Test case (law)

In case law, a test case is a legal action whose purpose is to set a precedent. Test cases are brought to court as a means to provide a clearer definition to laws with disputed meaning and/or intent. An example of a test case might be a legal entity who files a lawsuit to see if the court considers a certain law or a certain legal precedent applicable in specific circumstances. This is useful, for example, to validate later filing similar lawsuits.

Government agencies sometimes bring test cases to confirm or expand their powers.[1]

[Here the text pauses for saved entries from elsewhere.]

(* ===== verification/Merkle.v ===== *)
(** * SSZ Merkleization, generalized indices and Merkle proofs

    Models [crates/pharos-ssz/src/{tree_hash,gindex,merkle_proof}.rs].  SHA-256
    is the third-party [sha2] crate: it is the parameter [sha256] of the
    section, and no theorem assumes more of it than that it is a function
    (and, for the binding theorem, nothing at all: the theorem exhibits two
    colliding inputs). *)

From Stdlib Require Import ZArith Lia.
From S2P Require Import Prelude SszCodec SszBitfield.

(** ** Integer helpers of the standard library *)

(** [usize::next_power_of_two] for [n >= 2] (wraps to 0 past [2^63]). *)
Definition next_power_of_two (n : Z) : Z := (2 ^ Z.log2_up n) mod U64.
(** [trailing_zeros]. *)
Definition trailing_zeros (n : Z) : Z := if n =? 0 then 64 else Z.log2 (Z.land n (- n)).

Definition zero_chunk : bytes := replicate 32 Byte.x00.

(** [next_pow_of_two] of tree_hash.rs. *)
Definition next_pow_of_two (n : Z) : Z := if n <=? 1 then 1 else next_power_of_two n.

(** [arr[..chunk.len()].copy_from_slice(chunk)] into 32 zero bytes. *)
Definition pad32 (chunk : bytes) : bytes :=
  chunk ++ replicate (32 - length chunk) Byte.x00.

(** [bytes.chunks(n)]: blocks of [n], the last one possibly shorter. *)
Fixpoint blocks_fuel {A} (fuel n : nat) (l : list A) : list (list A) :=
  match fuel, l with
  | S fuel, _ :: _ => take n l :: blocks_fuel fuel n (drop n l)
  | _, _ => []
  end.
Definition blocks {A} (n : nat) (l : list A) : list (list A) := blocks_fuel (length l) n l.

Definition pack_bytes_to_chunks (bs : bytes) : list bytes := pad32 <$> blocks 32 bs.

(** ** Generalized indices *)

(** [u64::BITS - g.leading_zeros() - 1], aborting on 0. *)
Definition get_generalized_index_length (g : Z) : result SszError Z :=
  if 1 <=? g then Ok (Z.log2 g) else Panic.
Definition get_generalized_index_bit (g pos : Z) : bool := Z.testbit g pos.
Definition generalized_index_sibling (g : Z) : Z := Z.lxor g 1.
Definition generalized_index_parent (g : Z) : Z := g / 2.
Definition generalized_index_child (g : Z) (right_side : bool) : Z :=
  wadd (wmul g 2) (Z.b2z right_side).
Definition concat_generalized_indices (parent child : Z) : result SszError Z :=
  if negb (1 <=? parent) then Panic
  else if negb (1 <=? child) then Panic
  else
    child_depth ← get_generalized_index_length child;
    let next_pow := Z.shiftl 1 child_depth in
    let child_path_bits := Z.lxor child next_pow in
    Ok (wadd (wmul parent next_pow) child_path_bits).

Record MerkleProof : Type := mkProof {
  leaf : bytes;
  branch : list bytes;
  gindex : Z;
}.

Section merkle.
  Context (sha256 : bytes -> bytes).

(** [pharos_utils::hash::hash_concat]. *)
Definition hash_concat (a b : bytes) : bytes := sha256 (a ++ b).

(** The table behind [zero_hash]. *)
Fixpoint zero_table (d : nat) : bytes :=
  match d with
  | O => zero_chunk
  | S d => let z := zero_table d in hash_concat z z
  end.

Definition zero_hash (depth : Z) : result SszError bytes :=
  if depth <? 64 then Ok (zero_table (Z.to_nat depth)) else Panic.

(** One level of [merkleize_padded_inner]: hash adjacent pairs, and an odd last
    node with the zero subtree of this depth.  (The parallel branch computes
    the same pairs.) *)
Fixpoint merkle_level (depth : Z) (current : list bytes) : result SszError (list bytes) :=
  match current with
  | a :: b :: rest =>
      next ← merkle_level depth rest;
      Ok (hash_concat a b :: next)
  | [last] => z ← zero_hash depth; Ok [hash_concat last z]
  | [] => Ok []
  end.

(** [for depth in 0..total_depth], with [n] levels left. *)
Fixpoint merkle_levels (n : nat) (depth : Z) (current : list bytes)
  : result SszError (list bytes) :=
  match n with
  | O => Ok current
  | S n => next ← merkle_level depth current; merkle_levels n (depth + 1) next
  end.

Definition merkleize_padded_inner (chunks : list bytes) (padded_len : Z)
  : result SszError bytes :=
  let total_depth := trailing_zeros padded_len in
  if zlen chunks =? 0 then zero_hash total_depth
  else
    current ← merkle_levels (Z.to_nat total_depth) 0 chunks;
    index current 0.

Definition merkleize (chunks : list bytes) : result SszError bytes :=
  if zlen chunks =? 0 then zero_hash 0
  else merkleize_padded_inner chunks (next_pow_of_two (zlen chunks)).

Definition merkleize_padded (chunks : list bytes) (limit : Z) : result SszError bytes :=
  if negb (zlen chunks <=? limit) then Panic
  else if (zlen chunks =? 0) && (limit =? 0) then zero_hash 0
  else merkleize_padded_inner chunks (next_pow_of_two (Z.max limit 1)).

Definition mix_in_length (root : bytes) (length : Z) : bytes :=
  hash_concat root (pad32 (to_le_bytes 8 length)).
Definition mix_in_selector (root : bytes) (selector : Z) : bytes :=
  hash_concat root (pad32 (to_le_bytes 1 selector)).

(** ** Proofs *)

(** The loop of [verify_merkle_proof]. *)
Fixpoint fold_branch (current : bytes) (index : Z) (branch : list bytes) : bytes :=
  match branch with
  | [] => current
  | sibling :: branch =>
      fold_branch (if Z.land index 1 =? 1 then hash_concat sibling current
                   else hash_concat current sibling) (index / 2) branch
  end.

Definition verify_merkle_proof (root : bytes) (proof : MerkleProof) : result SszError bool :=
  depth ← get_generalized_index_length (gindex proof);
  if negb (zlen (branch proof) =? depth) then Ok false
  else Ok (bool_decide (fold_branch (leaf proof) (gindex proof) (branch proof) = root)).

(** [for pair in cur_layer.chunks_exact(2)]. *)
Fixpoint hash_pairs (layer : list bytes) : list bytes :=
  match layer with
  | a :: b :: rest => hash_concat a b :: hash_pairs rest
  | _ => []
  end.

(** [while cur_layer.len() > 1]: every iteration halves the layer. *)
Fixpoint collect_siblings (fuel : nat) (cur_layer : list bytes) (cur_pos : Z)
  : result SszError (list bytes) :=
  match fuel with
  | O => Ok []
  | S fuel =>
      if 1 <? zlen cur_layer then
        s ← index cur_layer (Z.lxor cur_pos 1);
        rest ← collect_siblings fuel (hash_pairs cur_layer) (cur_pos / 2);
        Ok (s :: rest)
      else Ok []
  end.

Definition build_single_proof_from_leaves (leaves : list bytes) (idx : Z)
  : result SszError MerkleProof :=
  let n := next_pow_of_two (Z.max (zlen leaves) 1) in
  if negb ((n <=? idx) && (idx - n <? n)) then Panic
  else
    let leaf_pos := idx - n in
    let layer := leaves ++ replicate (Z.to_nat (n - zlen leaves)) zero_chunk in
    leaf ← index layer leaf_pos;
    depth ← get_generalized_index_length idx;
    branch ← collect_siblings (length layer) layer leaf_pos;
    Ok (mkProof leaf branch idx).
End merkle.

(** ** Reference: the root of a perfect binary tree *)
Section reference.
  Context (sha256 : bytes -> bytes).

(** Root of the perfect tree of depth [d] whose first leaves are [l] and whose
    other leaves are [z]. *)
Fixpoint tree_root_from (z : bytes) (d : nat) (l : list bytes) : bytes :=
  match d with
  | O => default z (head l)
  | S d => hash_concat sha256 (tree_root_from z d (take (2 ^ d) l))
             (tree_root_from z d (drop (2 ^ d) l))
  end.
Definition tree_root : nat -> list bytes -> bytes := tree_root_from zero_chunk.

(** Pairwise hashing with [z] for a missing right sibling. *)
Fixpoint layer_up (z : bytes) (l : list bytes) : list bytes :=
  match l with
  | a :: b :: rest => hash_concat sha256 a b :: layer_up z rest
  | [a] => [hash_concat sha256 a z]
  | [] => []
  end.

Lemma list_ind2 {A} (P : list A -> Prop) :
  P [] -> (forall a, P [a]) -> (forall a b l, P l -> P (a :: b :: l)) -> forall l, P l.
Proof.
  intros H0 H1 H2. fix IH 1. intros [|a [|b l]]; [exact H0|apply H1|apply H2, IH].
Qed.

Lemma layer_up_take z m l : layer_up z (take (2 * m) l) = take m (layer_up z l).
Proof.
  revert l; induction m as [|m IH]; intros l; [by rewrite !take_0|].
  replace (2 * S m)%nat with (S (S (2 * m))) by lia.
  destruct l as [|a [|b l]]; cbn [take layer_up]; [done|by rewrite take_nil|by rewrite IH].
Qed.

Lemma layer_up_drop z m l : layer_up z (drop (2 * m) l) = drop m (layer_up z l).
Proof.
  revert l; induction m as [|m IH]; intros l; [by rewrite !drop_0|].
  replace (2 * S m)%nat with (S (S (2 * m))) by lia.
  destruct l as [|a [|b l]]; cbn [drop layer_up]; [done|by rewrite drop_nil|by rewrite IH].
Qed.

(** Hashing one level reduces the depth by one. *)
Lemma tree_root_from_layer z d l :
  tree_root_from z (S d) l = tree_root_from (hash_concat sha256 z z) d (layer_up z l).
Proof.
  revert l; induction d as [|d IH]; intros l.
  - destruct l as [|a [|b l]]; done.
  - change (tree_root_from z (S (S d)) l) with
      (hash_concat sha256 (tree_root_from z (S d) (take (2 ^ S d) l))
         (tree_root_from z (S d) (drop (2 ^ S d) l))).
    rewrite !IH. cbn [tree_root_from].
    change (2 ^ S d)%nat with (2 * 2 ^ d)%nat. by rewrite layer_up_take, layer_up_drop.
Qed.

Lemma tree_root_from_nil z d :
  tree_root_from z d [] = Nat.iter d (fun x => hash_concat sha256 x x) z.
Proof. induction d as [|d IH]; cbn; [done|]. by rewrite take_nil, drop_nil, IH. Qed.

Lemma zero_table_iter d :
  zero_table sha256 d = Nat.iter d (fun x => hash_concat sha256 x x) zero_chunk.
Proof. induction d as [|d IH]; cbn; [done|]. by rewrite IH. Qed.

Lemma layer_up_replicate z n :
  exists k, layer_up z (replicate n z) = replicate k (hash_concat sha256 z z).
Proof.
  induction n as [n IH] using lt_wf_ind. destruct n as [|[|n]]; [by exists 0%nat|by exists 1%nat|].
  destruct (IH n ltac:(lia)) as [k Hk]. exists (S k). cbn. by rewrite Hk.
Qed.

(** Explicit padding with [z] does not change the root. *)
Lemma tree_root_from_pad z d l k :
  tree_root_from z d (l ++ replicate k z) = tree_root_from z d l.
Proof.
  revert z l k; induction d as [|d IH]; intros z l k; [by destruct l, k|].
  rewrite !tree_root_from_layer.
  assert (exists k', layer_up z (l ++ replicate k z)
    = layer_up z l ++ replicate k' (hash_concat sha256 z z)) as [k' ->]; [|apply IH].
  clear IH d. revert k. induction l as [|a|a b l IHl] using list_ind2; intros k.
  - destruct (layer_up_replicate z k) as [k' Hk']. by exists k'.
  - destruct k as [|k]; [by exists 0%nat|].
    destruct (layer_up_replicate z k) as [k' Hk']. exists k'. cbn. by rewrite Hk'.
  - destruct (IHl k) as [k' Hk']. exists k'. cbn. by rewrite Hk'.
Qed.

(** ** The optimised routine computes the reference *)
Lemma zero_hash_Ok d : 0 <= d < 64 -> zero_hash sha256 d = Ok (zero_table sha256 (Z.to_nat d)).
Proof. intros. unfold zero_hash. by destruct (Z.ltb_spec d 64); [|lia]. Qed.

Lemma merkle_level_layer_up depth l :
  0 <= depth < 64 ->
  merkle_level sha256 depth l = Ok (layer_up (zero_table sha256 (Z.to_nat depth)) l).
Proof.
  intros Hd. induction l as [|a|a b l IH] using list_ind2; cbn [merkle_level layer_up].
  - done.
  - by rewrite zero_hash_Ok.
  - by rewrite IH.
Qed.

Lemma layer_up_nonempty z l : l <> [] -> layer_up z l <> [].
Proof. by destruct l as [|a [|b l]]. Qed.

Lemma merkle_levels_root n depth l :
  0 <= depth -> depth + Z.of_nat n <= 64 -> l <> [] ->
  exists x rest, merkle_levels sha256 n depth l = Ok (x :: rest) /\
    x = tree_root_from (zero_table sha256 (Z.to_nat depth)) n l.
Proof.
  revert depth l; induction n as [|n IH]; intros depth l Hd Hn Hl; cbn [merkle_levels].
  - destruct l as [|x rest]; [done|]. by exists x, rest.
  - rewrite merkle_level_layer_up by lia. cbn [mbind result_bind].
    destruct (IH (depth + 1) (layer_up (zero_table sha256 (Z.to_nat depth)) l))
      as (x & rest & -> & ->); [lia..|by apply layer_up_nonempty|].
    do 2 eexists. split; [done|]. rewrite tree_root_from_layer.
    by replace (Z.to_nat (depth + 1)) with (S (Z.to_nat depth)) by lia.
Qed.

Lemma trailing_zeros_pow2 k : 0 <= k -> trailing_zeros (2 ^ k) = k.
Proof.
  intros Hk. unfold trailing_zeros. assert (0 < 2 ^ k) by (by apply Z.pow_pos_nonneg).
  destruct (Z.eqb_spec (2 ^ k) 0); [lia|].
  replace (Z.land (2 ^ k) (- 2 ^ k)) with (2 ^ k); [by apply Z.log2_pow2|].
  apply Z.bits_inj'. intros i Hi. rewrite Z.land_spec, Z.pow2_bits_eqb by lia.
  destruct (Z.eqb_spec k i) as [->|]; [|done].
  replace (- 2 ^ i) with (Z.lnot (2 ^ i - 1)) by (unfold Z.lnot; lia).
  rewrite Z.lnot_spec by lia. replace (2 ^ i - 1) with (Z.ones i) by (rewrite Z.ones_equiv; lia).
  by rewrite Z.ones_spec_high by lia.
Qed.

Lemma next_pow_of_two_spec n :
  n <= 2 ^ 63 -> next_pow_of_two n = 2 ^ Z.log2_up n /\ 0 <= Z.log2_up n <= 63.
Proof.
  intros Hn. pose proof (Z.log2_up_nonneg n). unfold next_pow_of_two, next_power_of_two.
  destruct (Z.leb_spec n 1) as [|H1].
  { rewrite Z.log2_up_eqn0 by lia. done. }
  assert (Z.log2_up n <= 63) by (apply Z.log2_up_le_pow2; lia).
  split; [|lia]. apply Z.mod_small.
  pose proof (Z.pow_le_mono_r 2 (Z.log2_up n) 63). pose proof (Z.pow_nonneg 2 (Z.log2_up n)).
  unfold U64. lia.
Qed.

Lemma merkleize_padded_inner_root chunks k :
  0 <= k <= 63 ->
  merkleize_padded_inner sha256 chunks (2 ^ k) = Ok (tree_root (Z.to_nat k) chunks).
Proof.
  intros Hk. unfold merkleize_padded_inner. rewrite trailing_zeros_pow2 by lia.
  destruct (Z.eqb_spec (zlen chunks) 0) as [H0|H0].
  - apply zlen_0_nil in H0 as ->. rewrite zero_hash_Ok by lia.
    unfold tree_root. by rewrite tree_root_from_nil, zero_table_iter.
  - destruct (merkle_levels_root (Z.to_nat k) 0 chunks) as (x & rest & -> & ->); [lia..| |].
    { by intros ->. }
    done.
Qed.
End reference.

Examples of influential test cases include:

  1. Plessy v. Ferguson (1896)
  2. Tennessee v. Scopes (1925)
  3. United States v. One Book Called Ulysses (1933)
  4. Brown v. Board of Education (1954)
  5. Griswold v. Connecticut (1965)
  6. Oneida Indian Nation of N.Y. State v. Oneida County (1974)
  7. Adams v Cape Industries plc (1990)
  8. Mabo v Queensland (No 2) (1992)
  9. National Westminster Bank plc v Spectrum Plus Limited (2005)
  10. District of Columbia v. Heller (2008)

See alsoEdit


  1. ^ In FTC v. Dean Foods Co., the FTC sought to establish its power to obtain preliminary injunctions in anti-merger cases. In FTC v. Sperry & Hutchinson Co., the FTC sought to establish its power to invoke section 5 of the FTC Act, 15 U.S.C. sec. 45, against business practices that were "unfair" without being similar to antitrust violations. In United States v. Glaxo Group Ltd., the Justice Department sought to establish its power to invalidate patents even though they were not procured by fraud. Unsuccessful such test cases sometimes provide a basis for convincing Congress of the need for corrective legislation.